======== Records shown
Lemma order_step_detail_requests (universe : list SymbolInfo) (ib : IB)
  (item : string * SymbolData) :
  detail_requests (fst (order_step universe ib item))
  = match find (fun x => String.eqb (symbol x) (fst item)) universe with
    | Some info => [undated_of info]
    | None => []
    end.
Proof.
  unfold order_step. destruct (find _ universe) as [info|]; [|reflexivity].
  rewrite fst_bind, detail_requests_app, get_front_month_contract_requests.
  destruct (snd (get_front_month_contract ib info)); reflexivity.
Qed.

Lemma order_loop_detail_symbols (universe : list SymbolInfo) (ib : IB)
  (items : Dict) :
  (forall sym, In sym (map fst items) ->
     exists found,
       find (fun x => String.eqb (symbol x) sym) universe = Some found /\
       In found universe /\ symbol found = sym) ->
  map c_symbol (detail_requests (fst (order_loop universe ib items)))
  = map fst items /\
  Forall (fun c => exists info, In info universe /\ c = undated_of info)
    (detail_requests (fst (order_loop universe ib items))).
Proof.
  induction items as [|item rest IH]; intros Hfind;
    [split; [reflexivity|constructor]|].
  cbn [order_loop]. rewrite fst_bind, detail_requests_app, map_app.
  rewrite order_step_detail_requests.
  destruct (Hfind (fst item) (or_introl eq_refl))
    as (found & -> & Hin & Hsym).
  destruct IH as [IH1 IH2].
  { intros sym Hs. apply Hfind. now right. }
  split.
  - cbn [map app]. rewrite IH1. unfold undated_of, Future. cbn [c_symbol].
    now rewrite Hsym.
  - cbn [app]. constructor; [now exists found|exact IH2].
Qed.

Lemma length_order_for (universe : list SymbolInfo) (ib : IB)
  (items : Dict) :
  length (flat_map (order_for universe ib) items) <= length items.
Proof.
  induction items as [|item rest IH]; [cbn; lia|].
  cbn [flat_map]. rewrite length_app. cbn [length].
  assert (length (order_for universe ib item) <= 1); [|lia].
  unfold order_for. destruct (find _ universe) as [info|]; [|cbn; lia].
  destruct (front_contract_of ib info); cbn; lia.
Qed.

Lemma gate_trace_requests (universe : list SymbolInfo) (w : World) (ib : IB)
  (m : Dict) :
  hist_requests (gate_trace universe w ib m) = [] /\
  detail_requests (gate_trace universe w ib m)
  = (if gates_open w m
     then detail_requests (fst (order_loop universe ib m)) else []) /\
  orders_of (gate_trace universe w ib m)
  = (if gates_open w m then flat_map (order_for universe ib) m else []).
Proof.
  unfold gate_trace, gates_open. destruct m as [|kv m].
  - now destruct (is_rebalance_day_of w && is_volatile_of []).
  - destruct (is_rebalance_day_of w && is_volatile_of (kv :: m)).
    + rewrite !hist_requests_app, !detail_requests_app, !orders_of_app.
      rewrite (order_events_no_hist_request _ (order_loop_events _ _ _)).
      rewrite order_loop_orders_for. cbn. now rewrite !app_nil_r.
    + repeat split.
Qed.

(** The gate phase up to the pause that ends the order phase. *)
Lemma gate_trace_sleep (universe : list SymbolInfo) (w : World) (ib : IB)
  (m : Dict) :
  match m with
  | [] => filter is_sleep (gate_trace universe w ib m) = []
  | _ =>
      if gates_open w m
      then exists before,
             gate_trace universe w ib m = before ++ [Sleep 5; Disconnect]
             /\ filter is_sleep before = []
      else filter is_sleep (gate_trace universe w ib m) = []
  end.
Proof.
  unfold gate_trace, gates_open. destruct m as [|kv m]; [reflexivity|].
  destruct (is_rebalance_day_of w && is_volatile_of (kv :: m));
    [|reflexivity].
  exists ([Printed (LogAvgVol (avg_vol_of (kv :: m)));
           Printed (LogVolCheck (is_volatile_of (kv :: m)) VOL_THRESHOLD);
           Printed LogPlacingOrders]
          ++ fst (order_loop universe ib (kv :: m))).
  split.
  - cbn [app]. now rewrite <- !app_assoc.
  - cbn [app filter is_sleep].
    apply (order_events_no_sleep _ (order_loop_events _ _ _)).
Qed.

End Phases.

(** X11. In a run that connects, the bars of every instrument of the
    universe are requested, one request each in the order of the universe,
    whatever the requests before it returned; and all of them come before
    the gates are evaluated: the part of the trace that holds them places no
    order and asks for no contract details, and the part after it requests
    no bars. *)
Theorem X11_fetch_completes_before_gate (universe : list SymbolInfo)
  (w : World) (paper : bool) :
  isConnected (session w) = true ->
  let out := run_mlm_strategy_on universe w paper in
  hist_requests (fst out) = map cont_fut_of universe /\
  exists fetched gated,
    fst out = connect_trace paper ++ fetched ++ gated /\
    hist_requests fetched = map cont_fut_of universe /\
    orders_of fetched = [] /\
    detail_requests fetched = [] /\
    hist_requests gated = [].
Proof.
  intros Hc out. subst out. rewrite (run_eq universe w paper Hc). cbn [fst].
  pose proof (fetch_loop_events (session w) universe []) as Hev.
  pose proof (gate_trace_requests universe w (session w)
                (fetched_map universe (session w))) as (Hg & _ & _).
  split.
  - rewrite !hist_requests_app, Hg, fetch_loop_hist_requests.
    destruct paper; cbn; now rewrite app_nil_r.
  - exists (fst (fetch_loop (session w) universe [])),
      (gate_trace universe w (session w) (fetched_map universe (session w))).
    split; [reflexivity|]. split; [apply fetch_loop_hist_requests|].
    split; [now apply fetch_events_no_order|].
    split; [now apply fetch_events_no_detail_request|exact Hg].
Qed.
================
Work instructions: Search the entries for the word "Printed". Copy each line where it appears.

Solved problem:
  exists ([Printed (LogAvgVol (avg_vol_of (kv :: m)));
           Printed (LogVolCheck (is_volatile_of (kv :: m)) VOL_THRESHOLD);
           Printed LogPlacingOrders]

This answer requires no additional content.